I'm looking through the convolutional net layers tutorial for Tensorflow: https://www.tensorflow.org/tutorials/layers#dense_layer
In the tutorial, the first two layers are like this:
conv1 = tf.layers.conv2d(inputs=input_layer,filters=32,kernel_size=[5,5],padding="same",activation=tf.nn.relu)
pool1 = tf.layers.max_pooling2d(inputs=conv1, pool_size=[2, 2], strides=2)
After the first convolutional layer, the tutorial says: "Our output tensor produced by conv2d() has a shape of [batch_size, 28, 28, 32]: the same width and height dimensions as the input, but now with 32 channels holding the output from each of the filters."

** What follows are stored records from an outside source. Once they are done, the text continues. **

(* ===== verification/EvmRevert.v ===== *)
(** * x/evm/statedb: every operation can be undone

    [extends s s'] says that [s'] continues the journal of [s] by entries whose
    reversal leads back to [s], and that the journal's bookkeeping stays right.
    It is transitive, holds for every operation of the interface that go-ethereum
    calls, and is what [RevertToSnapshot] needs. *)

From stdpp Require Import gmap strings list sorting.
From Stdlib Require Import ZArith Lia.
From S2P Require Import Prelude EvmStateDB EvmJournal.

Open Scope Z_scope.

Section revert.
Context `{EvmEnv} {C : Type} `{StateKeeper C}.
Implicit Types (s t : StateDB C) (a : Address) (o : stateObject) (c : C) (e : JournalEntry C).

(** ** Undoing a list of entries, last one first *)
Inductive undo (s0 : StateDB C) : list (JournalEntry C) → StateDB C → Prop :=
  | undo_nil s : wf s → s ≡ s0 → undo s0 [] s
  | undo_cons e es s t : wf s → Revert e s = Ok t → undo s0 es t → undo s0 (e :: es) s.

Lemma undo_wf s0 es s : undo s0 es s → wf s.
Proof. by destruct 1. Qed.

Lemma undo_proper s0 es s : undo s0 es s → ∀ t, s ≡ t → wf t → undo s0 es t.
Proof.
induction 1 as [s Hs E|e es s s' Hs Hr Hu IH]; intros t Hst Ht.
- constructor; [done|]. by rewrite <- Hst.
- destruct (Revert_proper e s t s' Hst Ht Hr (undo_wf _ _ _ Hu)) as (t' & Hr' & Hst' & Ht').
  apply (undo_cons s0 e es t t'); auto.
Qed.

Lemma undo_app s0 s1 es1 es2 s : undo s1 es2 s → undo s0 es1 s1 → undo s0 (es2 ++ es1) s.
Proof.
intros H2 H1. induction H2 as [s Hs E|e es s s' Hs Hr Hu IH]; simpl.
- by apply (undo_proper s0 es1 s1).
- by apply (undo_cons s0 e _ s s').
Qed.

(** ** The journal's bookkeeping *)
Definition dirtyOf a e : Z := if decide (Dirtied e = Some a) then 1 else 0.
Definition count a (es : list (JournalEntry C)) : Z := sumZ (map (dirtyOf a) es).

Lemma count_app a l l' : count a (l ++ l') = count a l + count a l'.
Proof. unfold count. by rewrite map_app, sumZ_app. Qed.

Lemma count_nonneg a l : 0 <= count a l.
Proof.
apply sumZ_nonneg, Forall_forall. intros x (e & -> & _)%list_elem_of_fmap.
unfold dirtyOf. case_decide; lia.
Qed.

Lemma count_one a e : count a [e] = dirtyOf a e.
Proof. unfold count; simpl. lia. Qed.

(** An object created by the transaction was not touched before. *)
Inductive creates_fresh : list (JournalEntry C) → Prop :=
  | fresh_nil : creates_fresh []
  | fresh_snoc es e : creates_fresh es →
      (∀ a, e = createObjectChange a → count a es = 0) → creates_fresh (es ++ [e]).

Lemma creates_fresh_snoc_inv es e :
  creates_fresh (es ++ [e]) → creates_fresh es ∧ ∀ a, e = createObjectChange a → count a es = 0.
Proof. inversion 1 as [E|es' e' Hf Hc E]; [by destruct es|]. by apply app_inj_2 in E as [-> [= ->]]. Qed.

(** The journal [es] accounts for the dirty counts and the live objects of [s]. *)
Record journal_ok (es : list (JournalEntry C)) s : Prop := {
  j_dirties a : dirties s !! a = if count a es =? 0 then None else Some (count a es);
  j_fresh : creates_fresh es;
  j_live a : 0 < count a es → is_Some (stateObjects s !! a);
}.

Lemma journal_ok_load es s t :
  journal_ok es s → dirties t = dirties s →
  (∀ a, is_Some (stateObjects s !! a) → is_Some (stateObjects t !! a)) → journal_ok es t.
Proof. intros [J1 J2 J3] Ed Ho. split; [|done|]; intros a; [by rewrite Ed|]. intros Ha. auto. Qed.

Lemma journal_ok_append es e s t :
  journal_ok es s → dirties t = dirties (append e s) →
  (∀ a, is_Some (stateObjects s !! a) → is_Some (stateObjects t !! a)) →
  (∀ a, Dirtied e = Some a → is_Some (stateObjects t !! a)) →
  (∀ a, e = createObjectChange a → stateObjects s !! a = None) →
  journal_ok (es ++ [e]) t.
Proof.
intros [J1 J2 J3] Ed Ho Hd Hc. split.
- intros a. rewrite Ed, count_app, count_one. unfold append. simpl.
  pose proof (count_nonneg a es). unfold dirtyOf.
  destruct (Dirtied e) as [b|] eqn:E; simpl.
  + destruct (decide (b = a)) as [->|Hb].
    * rewrite lookup_insert_eq, decide_True by done. rewrite J1.
      destruct (count a es =? 0) eqn:E0; simpl; boolP; rewrite ?E0; [done|].
      by replace (count a es + 1 =? 0) with false by lia.
    * rewrite lookup_insert_ne, decide_False by naive_solver. by rewrite Z.add_0_r.
  + by rewrite Z.add_0_r.
- constructor; [done|]. intros a Ea. pose proof (count_nonneg a es).
  destruct (decide (0 < count a es)) as [Hp|]; [|lia].
  destruct (J3 a Hp) as [o Ho']. specialize (Hc a Ea). congruence.
- intros a. rewrite count_app, count_one. unfold dirtyOf. case_decide as E; [by auto|].
  intros. apply Ho, J3. lia.
Qed.

(** ** Extending the journal *)
Definition extends s t : Prop :=
  ctx t = ctx s ∧ validRevisions t = validRevisions s ∧ nextRevisionID t = nextRevisionID s ∧
  txConfig t = txConfig s ∧
  ∃ es, entries t = entries s ++ es ∧ undo s (rev es) t ∧
        (journal_ok (entries s) s → journal_ok (entries t) t).

Lemma extends_wf s t : extends s t → wf t.
Proof. intros (_ & _ & _ & _ & es & _ & Hu & _). by apply undo_wf in Hu. Qed.
(** What the state relies on in the store (x/evm/keeper/statedb.go). *)
Class StateKeeperLaws `{EvmEnv} {C : Type} (K : StateKeeper C) : Prop := {
  keeper_scaled :: ScaledKeeper K;
  SetAccount_get c a ac c' :
    account_ok ac → SetAccount c a ac = (Ok tt, c') → GetAccount c' a = Some ac;
  SetAccount_frame c a ac c' :
    account_ok ac → SetAccount c a ac = (Ok tt, c') →
    (∀ b, b ≠ a → GetAccount c' b = GetAccount c b) ∧
    (∀ b k, KGetState c' b k = KGetState c b k) ∧ (∀ h, KGetCode c' h = KGetCode c h);
  KSetState_get c a k v b k' :
    KGetState (KSetState c a k (Bytes v)) b k' =
    if decide (b = a ∧ k' = k) then v else KGetState c b k';
  KSetState_frame c a k v :
    (∀ b, GetAccount (KSetState c a k v) b = GetAccount c b) ∧
    (∀ h, KGetCode (KSetState c a k v) h = KGetCode c h);
  KSetCode_get c h x h' :
    x ≠ EmptyString → KGetCode (KSetCode c h x) h' = if decide (h' = h) then Some x else KGetCode c h';
  KSetCode_frame c h x :
    (∀ b, GetAccount (KSetCode c h x) b = GetAccount c b) ∧
    (∀ b k, KGetState (KSetCode c h x) b k = KGetState c b k);
  DeleteCode_get c h h' :
    KGetCode (DeleteCode c h) h' = if decide (h' = h) then None else KGetCode c h';
  DeleteCode_frame c h :
    (∀ b, GetAccount (DeleteCode c h) b = GetAccount c b) ∧
    (∀ b k, KGetState (DeleteCode c h) b k = KGetState c b k);
  DeleteAccount_get c a c' : DeleteAccount c a = (Ok tt, c') → GetAccount c' a = None;
  DeleteAccount_frame c a c' :
    DeleteAccount c a = (Ok tt, c') →
    (∀ b, b ≠ a → GetAccount c' b = GetAccount c b) ∧
    (∀ b k, b ≠ a → KGetState c' b k = KGetState c b k) ∧ (∀ h, KGetCode c' h = KGetCode c h);
}.
(* ===== verification/EvmKeeper.v ===== *)
(** * x/evm/keeper: the store behind the state

    The methods of x/evm/keeper/statedb.go and keeper.go that implement the
    interface [StateKeeper], over the module's key-value store, the bank (through
    x/evm/wrappers/bank.go) and the account keeper of the SDK.  They satisfy
    [StateKeeperLaws], so the theorems on [Commit] hold of the real store. *)

From stdpp Require Import gmap strings list sorting.
From Stdlib Require Import ZArith Lia.
From S2P Require Import Prelude Bank EvmStateDB EvmJournal EvmRevert EvmSnapshot EvmCommit.

Open Scope Z_scope.

(** ** The account keeper of the SDK *)
Class AuthKeeper (A : Type) := {
  AuthAccount : Type;
  GetAddress : AuthAccount → addr;
  GetSequence : AuthAccount → Z;
  SetSequence : Z → AuthAccount → result AuthAccount;
  AuthGetAccount : A → addr → option AuthAccount;
  NewAccountWithAddress : A → addr → AuthAccount * A;
  AuthSetAccount : A → AuthAccount → A;
  AuthRemoveAccount : A → AuthAccount → A;
}.

Class AuthLaws {A} (K : AuthKeeper A) : Prop := {
  auth_address s a ac : AuthGetAccount s a = Some ac → GetAddress ac = a;
  auth_sequence n ac ac' :
    SetSequence n ac = Ok ac' → GetSequence ac' = n ∧ GetAddress ac' = GetAddress ac;
  auth_new_address s a : GetAddress (NewAccountWithAddress s a).1 = a;
  auth_new_get s a b : AuthGetAccount (NewAccountWithAddress s a).2 b = AuthGetAccount s b;
  auth_set s ac b :
    AuthGetAccount (AuthSetAccount s ac) b = if decide (b = GetAddress ac) then Some ac else AuthGetAccount s b;
  auth_remove s ac b :
    AuthGetAccount (AuthRemoveAccount s ac) b = if decide (b = GetAddress ac) then None else AuthGetAccount s b;
}.

(** ** The module's store: the prefixes [KeyPrefixCodeHash], [KeyPrefixCode] and
    [KeyPrefixStorage] of types/key.go *)
Record EvmKV := mkEvmKV {
  codeHashes : gmap Address string;
  codes : gmap Hash string;
  storage : gmap (Address * Hash) string;
}.

(** What an [sdk.Context] of this chain holds for the EVM: the bank's state, the
    state of the send restrictions, the accounts and the module's store. *)
Record EvmCtx (B S A : Type) := mkEvmCtx { cBank : B; cHooks : S; cAuth : A; cKV : EvmKV }.
Arguments mkEvmCtx {B S A}.
Arguments cBank {B S A}.
Arguments cHooks {B S A}.
Arguments cAuth {B S A}.
Arguments cKV {B S A}.

Section keeper.
Context `{EvmEnv} {B S A : Type} `{BankOps B} `{AuthKeeper A}.

(** The EVM coin, the address under which the SDK knows an EVM address, and the
    chain of send restrictions. *)
Variable evmDenom : denom.
Variable AccAddress : Address → addr.
Variable r : Restriction B S.

Abbreviation C := (EvmCtx B S A).
Implicit Types (c : C) (a : Address).

Definition ModuleName : string := "evm".
Record sched_ok (start : Z) (ps : Periods) : Prop := {
  so_periods : Forall period_ok ps;
  so_start : time_ok start;
  so_end : time_ok (start + sumLen ps);
}.

Lemma i64_time x : time_ok x → i64 x = x.
Proof. unfold time_ok. intros. apply i64_small. unfold is_i64. lia. Qed.

Lemma i64_diff x y : time_ok x → time_ok y → i64 (x - y) = x - y.
Proof. unfold time_ok. intros. apply i64_small. unfold is_i64. lia. Qed.

Lemma sumLen_nonneg ps : Forall period_ok ps → 0 <= sumLen ps.
Proof. induction 1 as [|p ps [Hp _] _ IH]; unfold sumLen in *; simpl; lia. Qed.

Lemma sched_ok_cons s p ps :
  sched_ok s (p :: ps) →
  0 <= Length p ∧ coins_ok (Amount p) ∧ time_ok (s + Length p) ∧ sched_ok (s + Length p) ps ∧
  i64 (s + Length p) = s + Length p.
Proof.
intros [Hf Hs He]. apply Forall_cons in Hf as [[Hp Hc] Hf]. pose proof (sumLen_nonneg ps Hf) as Hn.
unfold sumLen in *. simpl in He. unfold time_ok in *.
assert (Ht : time_ok (s + Length p)) by (unfold time_ok; lia).
split; [done|]. split; [done|]. split; [done|]. split; [|by apply i64_time].
split; [done|done|]. unfold time_ok, sumLen. lia.
Qed.

Lemma sched_ok_nil s : time_ok s → sched_ok s [].
Proof. intros. split; [done|done|]. unfold sumLen. simpl. by rewrite Z.add_0_r. Qed.

Lemma sched_ok_head s p ps :
  0 <= Length p → coins_ok (Amount p) → time_ok s → sched_ok (s + Length p) ps → sched_ok s (p :: ps).
Proof.
intros Hl Hc Hs [Hf _ He]. split; [by constructor|done|]. unfold sumLen in *; simpl.
by rewrite Z.add_assoc.
Qed.

(** No event of the schedule before [e]. *)
Definition from (s : Z) (ps : Periods) (e : Z) : Prop :=
  match ps with [] => True | p :: _ => e <= s + Length p end.

Lemma from_start s ps : sched_ok s ps → from s ps s.
Proof. destruct ps as [|p ps]; [done|]. intros Hs. apply sched_ok_cons in Hs as (? & _). simpl. lia. Qed.

Lemma releasedBy_before s ps e t d : Forall period_ok ps → from s ps e → t < e → releasedBy s ps t d = 0.
Proof.
revert s e. induction ps as [|p ps IH]; intros s e Hf Hfr Ht; [done|]. simpl in *.
apply Forall_cons in Hf as [Hp Hf]. rewrite (proj2 (Z.leb_gt _ _)) by lia.
rewrite (IH (s + Length p) (s + Length p)); [done|done| |lia].
destruct ps as [|q ps]; [done|]. apply Forall_cons in Hf as [[Hq _] _]. simpl. lia.
Qed.

Lemma releasedBy_after s ps t d :
  Forall period_ok ps → s + sumLen ps <= t → releasedBy s ps t d = sumAmt ps d.
Proof.
revert s. induction ps as [|p ps IH]; intros s Hf Ht; [done|]. unfold sumLen, sumAmt in *. simpl in *.
apply Forall_cons in Hf as [[Hp _] Hf]. pose proof (sumLen_nonneg ps Hf) as Hn. unfold sumLen in Hn.
rewrite (proj2 (Z.leb_le _ _)) by lia. rewrite IH; [done|done|lia].
Qed.

Lemma releasedBy_bounds s ps t d : Forall period_ok ps → 0 <= releasedBy s ps t d <= sumAmt ps d.
Proof.
revert s. induction ps as [|p ps IH]; intros s Hf; unfold sumAmt in *; simpl; [lia|].
apply Forall_cons in Hf as [[_ Hc] Hf]. specialize (IH (s + Length p) Hf).
pose proof (amt_nonneg (Amount p) d Hc). destruct (_ <=? _); lia.
Qed.

(** Schedules only ever release more. *)
Lemma releasedBy_mono s ps t t' d :
  Forall period_ok ps → t <= t' → releasedBy s ps t d <= releasedBy s ps t' d.
Proof.
intros Hf Ht. revert s. induction Hf as [|p ps [_ Hc] Hf IH]; intros s; simpl; [lia|].
specialize (IH (s + Length p)). pose proof (amt_nonneg (Amount p) d Hc).
destruct (s + Length p <=? t) eqn:E1, (s + Length p <=? t') eqn:E2; boolP; lia.
Qed.

(** ** Reading *)
Lemma readLoop_spec t d ps : ∀ e c,
  sched_ok e ps → amt (readLoop t e c ps) d = amt c d + releasedBy e ps t d.
Proof.
induction ps as [|p ps IH]; intros e c Hs; simpl; [lia|].
apply sched_ok_cons in Hs as (Hl & Hc & Ht & Hs & ->). destruct (t <? e + Length p) eqn:E; boolP.
- rewrite (proj2 (Z.leb_gt _ _)) by lia.
  rewrite (releasedBy_before _ _ (e + Length p)); [lia|apply Hs|by apply from_start|done].
- rewrite IH, amt_add by done. rewrite (proj2 (Z.leb_le _ _)) by lia. lia.
Qed.

Lemma readLoop_ok t ps : ∀ e c, Forall period_ok ps → coins_ok c → coins_ok (readLoop t e c ps).
Proof.
induction ps as [|p ps IH]; intros e c Hf Hc; simpl; [done|].
apply Forall_cons in Hf as [[_ Hp] Hf]. destruct (_ <? _); [done|]. apply IH; [done|by apply coins_ok_add].
Qed.

(** [ReadSchedule] reads the schedule: nothing at the start, afterwards exactly
    what has been released by the time, whatever end time at or after the last
    event and total it is given. *)
Lemma ReadSchedule_spec start fin ps total t d :
  sched_ok start ps → start + sumLen ps <= fin → (∀ d, amt total d = sumAmt ps d) →
  amt (ReadSchedule start fin ps total t) d = if t <=? start then 0 else releasedBy start ps t d.
Proof.
intros Hs He Ht. unfold ReadSchedule. destruct (t <=? start) eqn:E1; [apply amt_empty|].
destruct (fin <=? t) eqn:E2; boolP.
- rewrite Ht, releasedBy_after; [done|apply Hs|lia].
- rewrite readLoop_spec, amt_empty by done. done.
Qed.

Lemma ReadSchedule_ok start fin ps total t :
  Forall period_ok ps → coins_ok total → coins_ok (ReadSchedule start fin ps total t).
Proof.
intros Hf Ht. unfold ReadSchedule. destruct (_ <=? _); [apply coins_ok_empty|].
destruct (_ <=? _); [done|]. apply readLoop_ok; [done|apply coins_ok_empty].
Qed.
(* ===== verification/VestingKeeper.v ===== *)
(** * x/vesting: keeper and messages (keeper/, types/msg.go)

    The account keeper, the governance keeper and the community pool are the
    SDK's: classes with the laws the module relies on.  The module's own store is
    two sets of addresses: accounts exempt from governance clawback, and accounts
    with a clawback proposal in voting. *)

From stdpp Require Import gmap strings list sorting.
From Stdlib Require Import ZArith Lia.
From S2P Require Import Prelude Bank VestingSchedule VestingAccount.

Open Scope Z_scope.

(** Errors of the SDK and of the module. *)
Definition ErrSdkUnauthorized := Registered "sdk" 4.
Definition ErrInvalidAddress := Registered "sdk" 7.
Definition ErrUnknownAddress := Registered "sdk" 9.
Definition ErrInvalidCoins := Registered "sdk" 10.
Definition ErrInvalidRequest := Registered "sdk" 18.
Definition ErrNotSubjectToClawback := Registered "vesting" 6.
Definition ErrNotSubjectToGovClawback := Registered "vesting" 7.

(** ** Dependencies *)
Inductive AccountI :=
  | AccBase (b : BaseAccount)
  | AccClawback (va : ClawbackVestingAccount)
  | AccOther (a : addr).

Definition accAddress (ac : AccountI) : addr :=
  match ac with
  | AccBase b => baAddress b
  | AccClawback va => baAddress (vaBase va)
  | AccOther a => a
  end.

But after the first pooling layer, the tutorial says: "Our output tensor produced by max_pooling2d() (pool1) has a shape of [batch_size, 14, 14, 1]: the 2x2 filter reduces width and height by 50%."
Shouldn't the pooling layer actually produce a tensor of shape [batch_size, 14, 14, 32], because the pooling2d operation is supposed to pool over the height and width axes but not the channels axis? This is consistent with layer 2 further in the tutorial:
"conv2 has a shape of [batch_size, 14, 14, 64], the same width and height as pool1 (due to padding="same"), and 64 channels for the 64 filters applied.
Pooling layer #2 takes conv2 as input, producing pool2 as output. pool2 has shape [batch_size, 7, 7, 64] (50% reduction of width and height from conv2)."
Thanks for looking.